Artikelsgewijze toelichting

Artikel 1 en 2 Algemene bepalingen

Hierbij wordt zoveel mogelijk aangesloten bij de begripsbepalingen uit de IOAW en de IOAZ.

Artikel 3 Doelgroep

In dit artikel wordt aangegeven voor welke personen het college de re-integratietaak heeft en

wie recht heeft op de noodzakelijke ondersteuning. Via de verwijzing naar artikel 11 van de IOAW/IOAZ wordt aangegeven dat alleen inwoners van de gemeente Barneveld tot de doelgroep behoren.
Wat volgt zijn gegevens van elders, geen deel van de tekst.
Fixpoint raw_interior_route_loop (fuel : nat) (payload key : list Z) (at_ : Z) (chosen : option Z)
    : option RawRoute.t :=
  let finish := chosen ≫= fun c => Some (RawRoute.Child c) in
  if at_ <? blen payload then
    match fuel with
    | O => None
    | S fuel =>
        raw_u16 payload at_ ≫= fun raw_len =>
        let key_overflow := negb (Z.land raw_len KEY_LEN_OVERFLOW =? 0) in
        let key_len := Z.land raw_len KEY_LEN_MASK in
        get_range payload (at_ + 2) (at_ + 2 + key_len) ≫= fun entry_key =>
        let cursor := at_ + 2 + key_len + (if key_overflow then 12 else 0) in
        raw_u64 payload cursor ≫= fun child =>
        match raw_ordering key_overflow entry_key key with
        | None => Some RawRoute.NeedsFullKeys
        | Some Gt =>
            match chosen with
            | Some c => Some (RawRoute.Child c)
            | None => Some (RawRoute.Child child)
            end
        | Some _ => raw_interior_route_loop fuel payload key (cursor + 8) (Some child)
        end
    end
  else finish.

Definition raw_interior_route (payload key : list Z) : option RawRoute.t :=
  raw_interior_route_loop (length payload) payload key 0 None.

(** * Reads *)

Fixpoint chain_loop (fuel : nat) (pg : Pager) (page_id : Z) (out : list Z) : result TreeError (list Z) :=
  if page_id =? NIL then Ok out
  else
    match fuel with
    | O => Err Diverges
    | S fuel =>
        fault pg page_id ≫= fun payload =>
        if blen payload <? 8 then Err OverflowTooShort
        else chain_loop fuel pg (le_val (slice payload 0 8)) (out ++ skipn 8 payload)
    end.

Definition materialize_chain (pg : Pager) (total_len head : Z) : result TreeError (list Z) :=
  chain_loop (walk_fuel pg) pg head [] ≫= fun out =>
  if blen out =? total_len then Ok out else Err ChainLengthMismatch.

Definition materialize (pg : Pager) (value : LeafValue.t) : result TreeError (list Z) :=
  match value with
  | LeafValue.Inline bytes => Ok bytes
  | LeafValue.Overflow total_len head => materialize_chain pg total_len head
  end.

Definition full_key (pg : Pager) (key : EntryKey.t) : result TreeError (list Z) :=
  match key with
  | EntryKey.Inline k => Ok k
  | EntryKey.Overflow _ total_len head => materialize_chain pg total_len head
  end.

Definition cmp_probe (pg : Pager) (probe : list Z) (stored : EntryKey.t) : result TreeError comparison :=
  match stored with
  | EntryKey.Inline k => Ok (lex_compare probe k)
  | EntryKey.Overflow prefix total_len head =>
      let l := Nat.min (length prefix) (length probe) in
      match lex_compare (firstn l probe) (firstn l prefix) with
      | Eq =>
          if (length probe <=? length prefix)%nat then Ok Lt
          else materialize_chain pg total_len head ≫= fun full => Ok (lex_compare probe full)
      | other => Ok other
      end
  end.

Section binary_search.
Context (pg : Pager) (probe : list Z).

(** Found index, or insertion point. The interval shrinks at every step. *)
Fixpoint search_loop (fuel : nat) (entries : LeafEntries) (lo hi : nat) : result TreeError (nat + nat) :=
  if (lo <? hi)%nat then
    match fuel with
    | O => Err Diverges
    | S fuel =>
        let mid := ((lo + hi) / 2)%nat in
        match entries !! mid with
        | None => Err Diverges
        | Some (k, _) =>
            cmp_probe pg probe k ≫= fun o => match o with
            | Lt => search_loop fuel entries lo mid
            | Gt => search_loop fuel entries (mid + 1) hi
            | Eq => Ok (inl mid)
            end
        end
    end
  else Ok (inr lo).

Definition search_leaf (entries : LeafEntries) : result TreeError (nat + nat) :=
  search_loop (length entries) entries 0 (length entries).

Fixpoint route_loop (fuel : nat) (entries : InteriorEntries) (lo hi : nat) : result TreeError nat :=
  if (lo <? hi)%nat then
    match fuel with
    | O => Err Diverges
    | S fuel =>
        let mid := ((lo + hi) / 2)%nat in
        match entries !! mid with
        | None => Err Diverges
        | Some (k, _) =>
            cmp_probe pg probe k ≫= fun o => match o with
            | Lt => route_loop fuel entries lo mid
            | _ => route_loop fuel entries (mid + 1) hi
            end
        end
    end
  else Ok lo.

Definition route_index (entries : InteriorEntries) : result TreeError nat :=
  match entries with
  | [] => Err ZeroEntries
  | _ => route_loop (length entries) entries 0 (length entries) ≫= fun lo => Ok (lo - 1)%nat
  end.
End binary_search.

(** [entries[i].1]. *)
Definition child_at (entries : InteriorEntries) (i : nat) : result TreeError Z :=
  match entries !! i with Some (_, child) => Ok child | None => Err Diverges end.

Definition parse_interior (payload : list Z) : result TreeError InteriorEntries :=
  parse_node payload ≫= fun node =>
  match node with Node.Interior entries => Ok entries | Node.Leaf _ => Err KindMismatch end.
Definition parse_leaf (payload : list Z) : result TreeError LeafEntries :=
  parse_node payload ≫= fun node =>
  match node with Node.Leaf entries => Ok entries | Node.Interior _ => Err KindMismatch end.

Definition get_leaf (pg : Pager) (key payload rest : list Z) : result TreeError (option (list Z)) :=
  from_option MalformedLeaf (raw_leaf_find rest key) ≫= fun found =>
  match found with
  | RawFound.Absent => Ok None
  | RawFound.Found (RawLeafValue.Inline bytes) => Ok (Some bytes)
  | RawFound.Found (RawLeafValue.Overflow total_len head) =>
      materialize pg (LeafValue.Overflow total_len head) ≫= fun v => Ok (Some v)
  | RawFound.NeedsFullKeys =>
      parse_leaf payload ≫= fun entries =>
      search_leaf pg key entries ≫= fun s => match s with
      | inl idx =>
          match entries !! idx with
          | Some (_, v) => materialize pg v ≫= fun v => Ok (Some v)
          | None => Err Diverges
          end
      | inr _ => Ok None
      end
  end.

Definition get_route (pg : Pager) (key payload rest : list Z) : result TreeError Z :=
  from_option MalformedInterior (raw_interior_route rest key) ≫= fun route =>
  match route with
  | RawRoute.Child child => Ok child
  | RawRoute.NeedsFullKeys =>
      parse_interior payload ≫= fun entries =>
      route_index pg key entries ≫= fun i => child_at entries i
  end.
Artikel 4 Opdracht aan het college

Artikel 34 van de IOAW/IOAZ geeft het college de verantwoordelijkheid ondersteuning gericht op

arbeidsinschakeling te bieden. Hoewel de leden van de doelgroep aanspraak kunnen maken op

een voorziening, is er geen afdwingbaar recht op ondersteuning op de manier zoals de

persoon in kwestie dit het liefst zou zien. Het doel van het beleid is waar mogelijk personen

die tot de doelgroep behoren te helpen regulier werk te vinden en daar waar dat (nog) niet

kan alles in het werk te stellen om belemmeringen weg te nemen, uitstroomkansen te

vergroten en ondertussen sociaal isolement te voorkomen. Het is aan het college om te

zorgen voor een voldoende aanbod van voorzieningen, waarbij zij te maken krijgen met

beperkte financiële middelen, terwijl de vraag naar ondersteuning afhankelijk is van een

veelheid aan sociaal-economische factoren.

Artikel 4 lid 1

De personen uit de doelgroep hebben van rechtswege aanspraak op ondersteuning. De

gemeente heeft ervoor gekozen deze aanspraak te vertalen als recht op ondersteuning bij de

arbeidsinschakeling. Dat laat onverlet dat het het college is, dat bepaalt of en welke

voorziening ingezet wordt.

Artikel 4 lid 2

Bij de inzet van voorzieningen wordt gekozen voor die voorzieningen die via de kortst mogelijke weg en met inzet van zo min mogelijk middelen adequaat en toereikend zijn voor het doel dat beoogd wordt.

Artikel 4 lid 3

Het derde lid geeft het college de specifieke opdracht een zodanig aanbod van voorzieningen te realiseren, dat zoveel mogelijk belanghebbenden ondersteund kunnen worden. Dit is met name van belang omdat de gemeente de aanspraak op een voorziening niet kan weigeren als slechts het budget ontoereikend is: er dient altijd een alternatief voorhanden te zijn.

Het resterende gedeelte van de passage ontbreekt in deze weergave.